Rupert Murdoch's News Corp. (Nasdaq: NWSA), the world's third-largest media company by market capitalization, is expected to have lower fiscal fourth-quarter earnings as its cable television and film revenue declines.
New York-based News Corp. reports earnings after market close on Wednesday. The company's earnings per share are expected to fall to 32 cents, down from 36 cents in the prior year's same quarter, according to analysts polled by Reuters. Revenue is expected to drop to $8.73 billion from $8.96 billion in the previous year.
The company's Fox News Channel had lower ratings during the fiscal fourth quarter, although it maintained its lead over Comcast Corp. (Nasdaq: CMCSA)'s MSNBC and Time Warner Inc. (NYSE: TWX)'s CNN. Fox News' weekday prime time viewership for the 25-to-54 age group, a key advertising demographic, fell around 14 percent compared the prior year. Its overall viewership was down slightly to 2.14 million viewers from 2.15 million in the previous year.
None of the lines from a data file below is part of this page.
(** *** A project on the in-memory file system

    Trimming is [trim] on the code units below 256, which is what the
    files of the run need. *)

Definition mem_runtime : Runtime := {|
  World := gmap string MemFs.node;
  process_cwd := λ _, Normal "/project";
  path_join := λ dir name, dir +:+ "/" +:+ name;
  existsSync := MemFs.existsSync;
  readFileSync := MemFs.readFile;
  String_trim := trim;
|}.

Definition project_with_instructions : gmap string MemFs.node :=
  {[ "/project/ZAI.md" := MemFs.File ("Use tabs." +:+ nl);
     "/project/AGENTS.md" := MemFs.File ("  Be brief." +:+ nl);
     "/project/.zai" := MemFs.Directory;
     "/project/.zai/ZAI.md" := MemFs.File (" " +:+ nl);
     "/project/.zai/AGENTS.md" := MemFs.Directory ]}.

End CustomInstructions.

(** * Part II: the properties *)

(** ** JavaScript basics *)

Module JsFacts.

Lemma split_not_nil (sep : ascii) (s : string) : split sep s ≠ [].
Proof.
  destruct s as [| c rest]; cbn; [done |].
  destruct (Ascii.eqb c sep); [done |]. by destruct (split sep rest).
Qed.

Lemma concat_cons (sep x : string) (l : list string) :
  l ≠ [] → String.concat sep (x :: l) = x +:+ sep +:+ String.concat sep l.
Proof. by destruct l. Qed.

(** Joining the lines of a text gives the text back. *)
Lemma join_split (s : string) : join nl (split "010" s) = s.
Proof.
  unfold join. induction s as [| c rest IH]; [done |]. cbn [split].
  pose proof (split_not_nil "010" rest) as Hne.
  destruct (Ascii.eqb_spec c "010") as [-> | Hc].
  - by rewrite concat_cons, IH.
  - destruct (split "010" rest) as [| piece pieces]; [done |].
    destruct pieces as [| piece' pieces].
    + cbn in *. by rewrite IH.
    + rewrite concat_cons in * by done. by rewrite <- IH.
Qed.

End JsFacts.

(** ** Results of tools *)

Module TypesFacts.




End TypesFacts.

Import TypesFacts.

(** ** Transports *)

Module TransportsFacts.

Import Transports.

Section WithExternals.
News Corp.'s film division, 20th Century Fox, also had a weaker quarter compared to the previous year. Its most successful film, the science fiction title "Prometheus," had revenue exceeding $300 million, according to Box Office Mojo. But "Abraham Lincoln: Vampire Slayer" made only $73.3 million worldwide and "The Three Stooges" grossed around $46 million. Last year's hits, "Rio" and "X-Men: First Class," grossed more than a combined $735 million worldwide during the fiscal fourth quarter last year.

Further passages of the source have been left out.